Issues with NextLinkSelector for page 2 and onwards

Hi!

I’m trying to scrape search results from the advanced version of google patents (patents.google.com/advanced).

I’ve set up a solution that opens a browser, types in a search term and extracts the results into a data table. I used the data scraping wizard.

As I want more than the results on the first page, I’ve tried to get the wizard to recognize the “next” link at the bottom of the page. In this case I used the “>”-symbol, circled here:

image

When I marked this link in the wizard, the selector for the “NextLinkSelector” ended up as:
<webctrl id='icon' idx='2' tag='IRON-ICON' />

This only works for the first page. The solution does not proceed to page 3 and instead times out.

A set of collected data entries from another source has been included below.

(** X12.  What [audioBufferToMp3] calls MP3 at quality 0.8 or more is,
    byte for byte, the 16-bit WAV file that [audioBufferToWav] writes at
    a quality below 0.8: same header, same samples. *)
Theorem audioBufferToMp3_is_16bit_wav (h : heap) (b : AudioBuffer)
    (quality quality' : Q) :
  wellStored h b → 0 < numberOfChannels b → 0 <= length_ b →
  (8 # 10 <= quality)%Q → (quality' < 8 # 10)%Q →
  Encoders.audioBufferToMp3 h b quality = audioBufferToWav h b quality'
  ∧ ∃ bytes,
      Encoders.audioBufferToMp3 h b quality = Some bytes
      ∧ take 4 bytes = Js.charCodes "RIFF"
      ∧ Z.of_nat (length bytes) = 44 + length_ b * numberOfChannels b * 2.
Proof.
  intros Hws Hc Hl Hq Hq'.
  assert (Hbits' : bitsPerSampleOf quality' = 16).
  { unfold bitsPerSampleOf. destruct (Qle_bool (8 # 10) quality') eqn:E;
      [|reflexivity].
    apply Qle_bool_iff in E. exfalso. exact (Qlt_not_le _ _ Hq' E). }
  assert (Heq : Encoders.audioBufferToMp3 h b quality
                = audioBufferToWav h b quality').
  { rewrite (audioBufferToWav_bytes h b quality') by lia. rewrite Hbits'.
    unfold Encoders.audioBufferToMp3.
    destruct (posted_channels h b Hws Hc) as (first & rest & E & Hfirst & Hlen).
    rewrite <- (workerData_16 h b Hl). rewrite E, onmessage_bytes.
    apply Qle_bool_iff in Hq. rewrite Hq. rewrite Hlen, Hfirst.
    rewrite Z2Nat.id by lia. reflexivity. }
  split; [exact Heq|].
  destruct (audioBufferToWav_length h b quality') as (bytes & Hrun & Hlen & _);
    [lia | lia |].
  exists bytes. rewrite Heq. split; [exact Hrun|].
  rewrite Hbits' in Hlen. split; [|exact Hlen].
  rewrite (audioBufferToWav_bytes h b quality') in Hrun by lia.
  injection Hrun as <-. reflexivity.
Qed.

Lemma audioBufferToMp3_is_16bit_wav_witness :
  Encoders.audioBufferToMp3 stereoHeap stereoBuffer 1
  = audioBufferToWav stereoHeap stereoBuffer (1 # 2).
Proof.
  refine (proj1 (audioBufferToMp3_is_16bit_wav stereoHeap stereoBuffer 1 (1 # 2)
                   wellStored_stereo _ _ _ _)).
  - simpl. lia.
  - simpl. lia.
  - discriminate.
  - reflexivity.
Defined.

Lemma concat_grid_at {B} (G : Z → Z → list B) (k : nat) (C L : Z) (i c : nat) :
  (∀ i c, length (G i c) = k) →
  Z.of_nat i < L → Z.of_nat c < C →
  take k (drop ((i * Z.to_nat C + c) * k)
               (concat (map (fun i => concat (map (G i) (seqZ 0 C)))
                            (seqZ 0 L))))
  = G (Z.of_nat i) (Z.of_nat c).
Proof.
  intros HG Hi Hc.
  set (nch := Z.to_nat C).
  set (F := fun i : Z => concat (map (G i) (seqZ 0 C))).
  assert (HF : ∀ i, length (F i) = (nch * k)%nat).
  { intros i'. unfold F. rewrite (length_concat_const _ _ k (HG i')).
    rewrite length_seqZ. reflexivity. }
  replace ((i * nch + c) * k)%nat with (i * (nch * k) + c * k)%nat by lia.
  rewrite <- drop_drop, take_drop_commute.
  assert (Hle : (c * k + k ≤ nch * k)%nat) by (subst nch; nia).
  match goal with
  | |- context [ take (c * k + k) ?Y ] =>
      replace (take (c * k + k) Y) with (take (c * k + k) (take (nch * k) Y))
        by (rewrite take_take; f_equal; lia)
  end.
  rewrite (concat_chunk F (nch * k) (seqZ 0 L) HF i (Z.of_nat i)).
  2:{ rewrite lookup_seqZ. lia. }
  rewrite <- take_drop_commute. unfold F.
  rewrite (concat_chunk (G (Z.of_nat i)) k (seqZ 0 C) (HG (Z.of_nat i))
                        c (Z.of_nat c)).
  - reflexivity.
  - rewrite lookup_seqZ. lia.
Qed.

Lemma lookup_of_chunk {B} (l : list B) (n : nat) (x : B) :
  take 1 (drop n l) = [x] → l !! n = Some x.
Proof.
  intros H. apply (f_equal (fun l => l !! 0%nat)) in H.
  rewrite lookup_take_lt, lookup_drop, Nat.add_0_r in H by lia. exact H.
Qed.

(** The 8-bit code of a sample: no wrap-around. *)
Lemma code8_bounds (c : Q) :
  (-1 <= c <= 1)%Q → 0 <= Js.truncate ((c + 1) * (1275 # 10)) <= 255.
Proof.
  intros [Hlo Hhi]. destruct c as [cn cd].
  unfold Qle in Hlo, Hhi. simpl in Hlo, Hhi.
  unfold Js.truncate, Qplus, Qmult. simpl Qnum. simpl Qden.
  rewrite Z.quot_div_nonneg by nia.
  split; [apply Z.div_pos; nia | apply Z.div_le_upper_bound; nia].
Qed.

(** X13.  Below quality 0.8 [audioBufferToMp3] writes an 8-bit WAV file:
    44 header bytes announcing 8 bits per sample, then one byte per
    sample, frame after frame and channel after channel.  The byte of a
    sample is [(clamped sample + 1) * 127.5] cut to an integer; it lies
    in [0, 255], so nothing wraps around. *)
Theorem audioBufferToMp3_8bit (h : heap) (b : AudioBuffer) (quality : Q) :
  wellStored h b → 0 < numberOfChannels b → 0 <= length_ b →
  (quality < 8 # 10)%Q →
  ∃ bytes,
    Encoders.audioBufferToMp3 h b quality = Some bytes
    ∧ Z.of_nat (length bytes) = 44 + length_ b * numberOfChannels b
    ∧ take 4 bytes = Js.charCodes "RIFF"
    ∧ Js.leUnsigned (take 2 (drop 34 bytes)) = 8
    ∧ ∀ i c : nat,
        Z.of_nat i < length_ b → Z.of_nat c < numberOfChannels b →
        let sample := sampleAt (getChannelData h b (Z.of_nat c)) (Z.of_nat i) in
        let code := Js.truncate ((clampUnit sample + 1) * (1275 # 10)) in
        bytes !! (44 + (i * Z.to_nat (numberOfChannels b) + c))%nat = Some code
        ∧ 0 <= code <= 255.
Proof.
  intros Hws Hc Hl Hq.
  assert (Hbits : Qle_bool (8 # 10) quality = false).
  { destruct (Qle_bool (8 # 10) quality) eqn:E; [|reflexivity].
    apply Qle_bool_iff in E. exfalso. exact (Qlt_not_le _ _ Hq E). }
  unfold Encoders.audioBufferToMp3.
  destruct (posted_channels h b Hws Hc) as (first & rest & E & Hfirst & Hlen).
  pose proof (onmessage_bytes first rest (sampleRate b) quality) as Hrun.
  cbv zeta in Hrun. rewrite Hbits, <- E in Hrun.
  rewrite length_map, length_seqZ in Hrun. rewrite Hfirst in Hrun.
  rewrite !Z2Nat.id in Hrun by lia. change (8 / 8) with 1 in Hrun.
  eexists. split; [exact Hrun|].
  set (channels := map (fun i => getChannelData h b i)
                       (seqZ 0 (numberOfChannels b))) in *.
  assert (Hcl : length channels = Z.to_nat (numberOfChannels b)).
  { unfold channels. rewrite length_map, length_seqZ. reflexivity. }
  split.
  { rewrite length_app, length_workerData, Hcl.
    change (length (wavHeader _ _ _ _)) with 44%nat.
    change (8 =? 8) with true. cbv iota.
    rewrite Nat.mul_1_r, Nat2Z.inj_add, Nat2Z.inj_mul, !Z2Nat.id by lia.
    reflexivity. }
  split; [reflexivity|]. split; [reflexivity|].
  intros i c Hi Hcc.
  set (sample := sampleAt (getChannelData h b (Z.of_nat c)) (Z.of_nat i)).
  set (code := Js.truncate ((clampUnit sample + 1) * (1275 # 10))).
  split; [|apply code8_bounds, clampUnit_bounds].
  apply lookup_of_chunk. rewrite <- drop_drop.
  rewrite (drop_app_length' _ _ 44) by reflexivity.
  unfold workerData. rewrite Hcl, Z2Nat.id by lia.
  pose proof (concat_grid_at
                (fun i channel =>
                   workerBytes 8
                     (sampleAt (default [] (channels !! Z.to_nat channel)) i))
                1 (numberOfChannels b) (length_ b) i c
                (fun i c => length_workerBytes 8 _) Hi Hcc) as Hat.
  rewrite Nat.mul_1_r in Hat. rewrite Hat.
  unfold channels. rewrite posted_channel_at by lia.
  unfold workerBytes. simpl (8 =? 8). cbv iota. fold sample. fold code.
  simpl. rewrite Z.mod_small; [reflexivity|].
  pose proof (code8_bounds (clampUnit sample) (clampUnit_bounds sample)).
  fold code in H. lia.
Qed.

Lemma audioBufferToMp3_8bit_witness :
  ∃ bytes,
    Encoders.audioBufferToMp3 stereoHeap stereoBuffer (1 # 2) = Some bytes
    ∧ Z.of_nat (length bytes) = 44 + 3 * 2
    ∧ bytes !! 44%nat = Some 159.
Proof.
  destruct (audioBufferToMp3_8bit stereoHeap stereoBuffer (1 # 2)
              wellStored_stereo)
    as (bytes & Hrun & Hlen & _ & _ & Hat);
    [simpl; lia | simpl; lia | reflexivity |].
  exists bytes. split; [exact Hrun|]. split; [exact Hlen|].
  exact (proj1 (Hat 0%nat 0%nat ltac:(simpl; lia) ltac:(simpl; lia))).
Defined.

(** The worker's file for a buffer in store: a RIFF file of
    [44 + frames * channels * k] bytes, [k] being 2 or 1. *)
Lemma audioBufferToMp3_size (h : heap) (b : AudioBuffer) (quality : Q) :
  wellStored h b → 0 < numberOfChannels b → 0 <= length_ b →
  ∃ bytes,
    Encoders.audioBufferToMp3 h b quality = Some bytes
    ∧ take 4 bytes = Js.charCodes "RIFF"
    ∧ Z.of_nat (length bytes)
      = 44 + length_ b * numberOfChannels b
             * (if Qle_bool (8 # 10) quality then 2 else 1).
Proof.
  intros Hws Hc Hl. unfold Encoders.audioBufferToMp3.
  destruct (posted_channels h b Hws Hc) as (first & rest & E & Hfirst & Hlen).
  rewrite E, onmessage_bytes. eexists. split; [reflexivity|].
  split; [reflexivity|].
  rewrite length_app, length_workerData.
  change (length (wavHeader _ _ _ _)) with 44%nat.
  rewrite Hfirst, Nat2Z.id.
  rewrite Nat2Z.inj_add, !Nat2Z.inj_mul, Hlen, Z2Nat.id by lia.
  destruct (Qle_bool (8 # 10) quality);
    [change (16 =? 8) with false | change (8 =? 8) with true]; cbv iota; lia.
Qed.

End Container.

(** ** Export in every format *)

Section ExportFormats.

Import Studio.

Variable engine : OfflineAudioContext → heap → Z → Z → Q.

(** The rendered buffer is in store: every channel has its array, of the
    length of the buffer. *)
Lemma startRendering_wellStored (oc : OfflineAudioContext) (h : heap) :
  0 <= oc_numberOfChannels oc →
  wellStored (startRendering engine oc h).2 (startRendering engine oc h).1.
Proof.
  intros Hc. unfold startRendering.
  set (datas := map (fun c => map (engine oc h c) (seqZ 0 (oc_length oc)))
                    (seqZ 0 (oc_numberOfChannels oc))).
  destruct (allocAll datas h) as [ls h'] eqn:E.
  destruct (allocAll_spec datas h h' ls E) as (Hlen & _ & _ & _ & Hdata).
  assert (Hd : length datas = Z.to_nat (oc_numberOfChannels oc)).
  { unfold datas. rewrite length_map, length_seqZ. reflexivity. }
  split; [exact Hc|]. split; [simpl; rewrite Hlen; exact Hd|].
  simpl. apply Forall_forall. intros l Hl.
  apply list_elem_of_lookup in Hl as [i Hi].
  pose proof (Hdata i l Hi) as Hh.
  assert (Hi' : (i < length datas)%nat).
  { pose proof (lookup_lt_Some _ _ _ Hi) as Hlt. rewrite Hlen in Hlt. exact Hlt. }
  destruct (lookup_lt_is_Some_2 datas i Hi') as [data Hdi].
  exists data. split; [exact (eq_trans Hh Hdi)|].
  unfold datas in Hdi. rewrite list_lookup_fmap in Hdi.
  destruct (seqZ 0 (oc_numberOfChannels oc) !! i) as [c|]; [|discriminate].
  simpl in Hdi. injection Hdi as <-.
  rewrite length_map, length_seqZ. reflexivity.
Qed.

So I noticed that after the first results page, the structure of the page changes. It now has controls for going back to the previous page, and this link is very similar to the next-links:

image

However, as I open the selector for the next link and chose “highlight”, it corretly identifies the icon for the next page:

Also, as I understand it, even if there are multiple elements in the page matching the selector, UiPath should still click the first one.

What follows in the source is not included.